__Brief__
Below are entries; output exactly the lines from the one with "try_f64 : Row → nat → Result str N;" to the one with "A decoder answers", both included, and nothing else.

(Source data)
################

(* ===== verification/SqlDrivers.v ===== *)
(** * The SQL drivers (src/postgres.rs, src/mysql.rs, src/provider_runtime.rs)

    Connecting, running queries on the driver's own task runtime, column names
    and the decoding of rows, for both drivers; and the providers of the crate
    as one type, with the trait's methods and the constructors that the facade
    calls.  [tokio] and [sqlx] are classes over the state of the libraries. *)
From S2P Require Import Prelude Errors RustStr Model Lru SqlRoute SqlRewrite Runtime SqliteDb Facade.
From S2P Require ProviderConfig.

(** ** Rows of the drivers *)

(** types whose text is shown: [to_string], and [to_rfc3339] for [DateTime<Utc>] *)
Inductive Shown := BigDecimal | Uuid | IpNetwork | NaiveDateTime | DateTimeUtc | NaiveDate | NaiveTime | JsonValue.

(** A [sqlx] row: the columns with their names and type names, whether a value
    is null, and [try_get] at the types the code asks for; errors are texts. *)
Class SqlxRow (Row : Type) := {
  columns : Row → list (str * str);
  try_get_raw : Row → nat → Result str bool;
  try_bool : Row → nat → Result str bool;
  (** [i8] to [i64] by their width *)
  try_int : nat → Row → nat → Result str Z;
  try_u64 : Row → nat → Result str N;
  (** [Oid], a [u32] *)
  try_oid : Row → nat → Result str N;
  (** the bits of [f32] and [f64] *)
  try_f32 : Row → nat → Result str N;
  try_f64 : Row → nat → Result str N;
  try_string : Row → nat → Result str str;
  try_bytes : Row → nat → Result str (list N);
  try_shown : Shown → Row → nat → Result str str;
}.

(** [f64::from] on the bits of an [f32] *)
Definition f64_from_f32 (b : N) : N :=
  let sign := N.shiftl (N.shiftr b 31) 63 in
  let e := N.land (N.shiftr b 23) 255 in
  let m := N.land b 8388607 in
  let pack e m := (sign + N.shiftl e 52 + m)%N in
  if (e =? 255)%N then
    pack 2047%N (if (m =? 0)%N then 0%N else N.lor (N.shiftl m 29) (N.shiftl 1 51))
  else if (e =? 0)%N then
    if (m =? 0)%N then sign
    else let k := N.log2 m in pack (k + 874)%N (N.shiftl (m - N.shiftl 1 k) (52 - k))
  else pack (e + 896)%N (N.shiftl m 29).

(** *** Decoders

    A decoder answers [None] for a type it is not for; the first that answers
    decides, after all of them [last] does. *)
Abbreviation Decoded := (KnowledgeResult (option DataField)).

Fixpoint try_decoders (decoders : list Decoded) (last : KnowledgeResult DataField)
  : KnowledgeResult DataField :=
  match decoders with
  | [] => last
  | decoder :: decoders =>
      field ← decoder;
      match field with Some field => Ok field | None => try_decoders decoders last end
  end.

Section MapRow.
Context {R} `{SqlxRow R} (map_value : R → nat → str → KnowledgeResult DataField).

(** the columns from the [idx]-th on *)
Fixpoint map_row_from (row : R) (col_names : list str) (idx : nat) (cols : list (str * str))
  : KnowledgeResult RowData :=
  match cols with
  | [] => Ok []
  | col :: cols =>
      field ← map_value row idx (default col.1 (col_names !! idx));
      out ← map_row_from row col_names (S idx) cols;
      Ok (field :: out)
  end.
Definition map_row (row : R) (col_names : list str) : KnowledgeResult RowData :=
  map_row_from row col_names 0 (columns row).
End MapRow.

################

__Exercise response__
  try_f64 : Row → nat → Result str N;
  try_string : Row → nat → Result str str;
  try_bytes : Row → nat → Result str (list N);
  try_shown : Shown → Row → nat → Result str str;
}.

(** [f64::from] on the bits of an [f32] *)
Definition f64_from_f32 (b : N) : N :=
  let sign := N.shiftl (N.shiftr b 31) 63 in
  let e := N.land (N.shiftr b 23) 255 in
  let m := N.land b 8388607 in
  let pack e m := (sign + N.shiftl e 52 + m)%N in
  if (e =? 255)%N then
    pack 2047%N (if (m =? 0)%N then 0%N else N.lor (N.shiftl m 29) (N.shiftl 1 51))
  else if (e =? 0)%N then
    if (m =? 0)%N then sign
    else let k := N.log2 m in pack (k + 874)%N (N.shiftl (m - N.shiftl 1 k) (52 - k))
  else pack (e + 896)%N (N.shiftl m 29).

(** *** Decoders

    A decoder answers [None] for a type it is not for; the first that answers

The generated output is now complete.